This week’s highlights
[#heatwave] — A heat wave in Texas pushed the power grid to its limit, but renewable energy and battery storage helped prevent blackouts. Solar power and batteries filled in gaps when coal and nuclear power plants went offline. Climate change has made extreme weather more intense, and a new analysis found that global warming made the extreme heat in Texas at least five times more likely to occur. Despite the success of renewable energy in preventing blackouts, Texas leaders continue to push for more fossil fuel power plants.
[#aviation] — Airbus is making progress in its decarbonization ambition with two hydrogen-based propulsion technologies: hydrogen combustion and hydrogen fuel cells. Recent achievements include a proof-of-concept of a hydrogen conditioning system and a hydrogen fuel cell engine concept that achieved 1.2 MW, the power needed for one engine at take-off.

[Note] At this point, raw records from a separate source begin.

Definition updaterRuntimeRepairHint : string :=
  "run systemctl status despatch-updater.path --no-pager && systemctl status despatch-updater.service --no-pager".
Definition updaterUnitInstallRepairHint (cfg : UpdateConfig) : string :=
  "install despatch-updater.path and despatch-updater.service into "
  +:+ shQuote (path_text (UpdateSystemdUnitDir cfg))
  +:+ ", run systemctl daemon-reload, then reset-failed and enable --now despatch-updater.path".
Definition updaterPathActivationRepairHint : string :=
  "run systemctl daemon-reload && systemctl reset-failed despatch-updater.service despatch-updater.path && systemctl enable --now despatch-updater.path".
Definition updaterPathResetRepairHint : string :=
  "run systemctl reset-failed despatch-updater.service despatch-updater.path && systemctl restart despatch-updater.path".
Definition updaterServiceExecRepairHint : string :=
  "reinstall the current release so /opt/despatch/despatch-update-worker or /opt/despatch/despatch matches despatch-updater.service, then run systemctl daemon-reload && systemctl reset-failed despatch-updater.service despatch-updater.path && systemctl restart despatch-updater.path".

Definition updaterPathFailureSummary (s : updaterRuntimeStatus) : string :=
  let part name v := if String.eqb (TrimSpace v) "" then [] else [name +:+ "=" +:+ stateOrUnknown v] in
  Join " " (
    ["path_load_state=" +:+ stateOrUnknown (us_LoadState (rt_PathUnit s));
     "path_active_state=" +:+ stateOrUnknown (us_ActiveState (rt_PathUnit s))]
    ++ part "path_sub_state" (us_SubState (rt_PathUnit s))
    ++ part "path_result" (us_Result (rt_PathUnit s))
    ++ part "service_active_state" (us_ActiveState (rt_ServiceUnit s))
    ++ part "service_sub_state" (us_SubState (rt_ServiceUnit s))
    ++ part "service_result" (us_Result (rt_ServiceUnit s))).
(* ===== verification/UpdateConfined.v ===== *)
(** * UpdateConfined: an update writes in its own directories only

    The rules of [confined] for the files of update/worker.go, up to
    prepareReleasePayload, which writes below the work directory whatever the
    archive holds and whatever fails. *)

From S2P Require Import Prelude GoStrings Effects GoStd GoText MessageIds Models Mfa GoFmt FileSystem.
From S2P Require Import UpdateHost UpdateModels UpdateRuntime UpdateFiles UpdateVerify UpdateTree.
Local Open Scope Z_scope.

Section Copy.
Context {env : Env} {machine : Machine} (cfg : UpdateConfig) {others : Foreign cfg}.

Lemma confined_copyFile_to areas src dst mode : in_areas areas (parent dst) = true -> writable_at cfg areas dst ->
  confined cfg areas (copyFile src dst mode).
Proof.
  intros Hp Hd. unfold copyFile, os_Stat, os_ReadFile. apply confined_bind; [apply confined_os_read|]. intros _.
  apply confined_bind; [by apply confined_MkdirAll|]. intros _.
  apply confined_bind; [by apply confined_Create|]. intros _.
  apply confined_bind; [apply confined_os_read|]. intros data. by apply confined_Write.
Qed.
End Copy.

(** Below a directory, not the directory itself. *)
Definition strictly (a p : Path) : bool := under a (parent p) && negb (path_eqb p []).

Lemma strictly_under a p : strictly a p = true -> under a p = true.
Proof.
  unfold strictly. intros H. apply andb_true_iff in H as [H Hne]. apply negb_true_iff, path_eqb_neq in Hne.
  destruct (split_parent p Hne) as [c Hc]. rewrite Hc. eapply under_trans; [exact H|apply under_app].
Qed.

Lemma strictly_parent a p : strictly a p = true -> under a (parent p) = true.
Proof. unfold strictly. intros H. by apply andb_true_iff in H as [H _]. Qed.

Lemma strictly_snoc a p c : under a p = true -> strictly a (p ++ [c]) = true.
Proof.
  intros H. unfold strictly. rewrite parent_app, H. apply negb_true_iff, path_eqb_neq. by destruct p.
Qed.

Lemma strictly_app a p r : strictly a p = true -> strictly a (p ++ r) = true.
Proof.
  intros H. destruct r as [|c r] using rev_ind; [by rewrite app_nil_r|]. rewrite app_assoc.
  apply strictly_snoc. apply (under_trans a p); [by apply strictly_under|apply under_app].
Qed.

Lemma tmp_path_snoc p c suffix : tmp_path (p ++ [c]) suffix = p ++ [c +:+ suffix].
Proof. unfold tmp_path. by rewrite rev_app_distr; simpl; rewrite rev_involutive. Qed.

Lemma strictly_tmp a p suffix : strictly a p = true -> strictly a (tmp_path p suffix) = true.
Proof.
  intros H. pose proof (strictly_parent _ _ H) as Hp. unfold strictly in H. apply andb_true_iff in H as [_ H].
  apply negb_true_iff, path_eqb_neq in H. destruct (split_parent p H) as [c Hc]. rewrite Hc, tmp_path_snoc.
  by apply strictly_snoc.
Qed.

Lemma archive_target_under dest name target :
  archive_target dest name = Some target -> exists r, target = dest ++ r.
Proof.
  unfold archive_target. destruct (_ || _) eqn:E; [done|]. destruct (_ && _); [done|]. intros [= <-].
  apply orb_false_iff in E as [_ E]. by apply join_clean_under.
Qed.

Create HintDb confined.

Section Rules.
Context {env : Env} {machine : Machine} (cfg : UpdateConfig) {others : Foreign cfg}.

Lemma confined_for_each {A} areas (f : A -> UDB unit) l :
  (forall a, In a l -> confined cfg areas (f a)) -> confined cfg areas (for_each f l).
Proof.
  induction l as [|a l IH]; intros H; [apply confined_ret|]. apply confined_bind; [by apply H; left|].
  intros _. apply IH. intros b Hb. apply H. by right.
Qed.

Lemma confined_deferred {A} areas (m : UDB A) c :
  confined cfg areas m -> confined cfg areas c -> confined cfg areas (deferred m c).
Proof.
  intros Hm Hc. apply confined_bind; [by apply confined_attempt|]. intros r.
  apply confined_bind; [by apply confined_ignore|]. intros _. apply confined_of_res.
Qed.

Lemma confined_tolerate areas ok m : confined cfg areas m -> confined cfg areas (tolerate ok m).
Proof.
  intros Hm. apply confined_bind; [by apply confined_attempt|]. intros [[]|e]; [apply confined_ret|].
  destruct (ok e); [apply confined_ret|apply confined_throw].
Qed.
End Rules.

#[export] Hint Resolve confined_ret confined_throw confined_of_res confined_now confined_uuid
  confined_mod_time confined_os_read confined_out_call : confined.

(** Walk through a handler; the writes that are left are the ones that need a
    reason. *)
Ltac confined_step :=
  match goal with
  | |- confined _ _ _ => solve [eauto 3 with confined]
  | |- confined _ _ (bind _ _) => apply confined_bind; [|intros ?]
  | |- confined _ _ (attempt _) => apply confined_attempt
  | |- confined _ _ (ignore _) => apply confined_ignore
  | |- confined _ _ (when _ _) => apply confined_when; intros ?
  | |- confined _ _ (tolerate _ _) => apply confined_tolerate
  | |- confined _ _ (deferred _ _) => apply confined_deferred
  | |- confined _ _ (for_each _ _) => apply confined_for_each; intros ? ?
  | |- confined _ _ (let _ := _ in _) => cbv zeta
  | |- confined _ _ (match ?x with _ => _ end) => destruct x eqn:?
  end.
Ltac confined_walk := intros; repeat confined_step.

[#climatefinance] — The Paris climate finance summit failed to deliver a debt forgiveness plan for poorer countries struggling with a growing debt crisis. While progress was made on reforms to address the climate emergency, few concrete measures were agreed that would make a difference now. The World Bank will pause debt repayments for countries struggling with climate disaster, but only on new loans. About $100bn is to be provided to poorer countries through special drawing rights, a form of currency provided by the International Monetary Fund. However, this is separate from the $100bn a year in dedicated climate finance that poorer countries have been promised to help them cut greenhouse gas emissions and adapt to the impacts of the climate crisis.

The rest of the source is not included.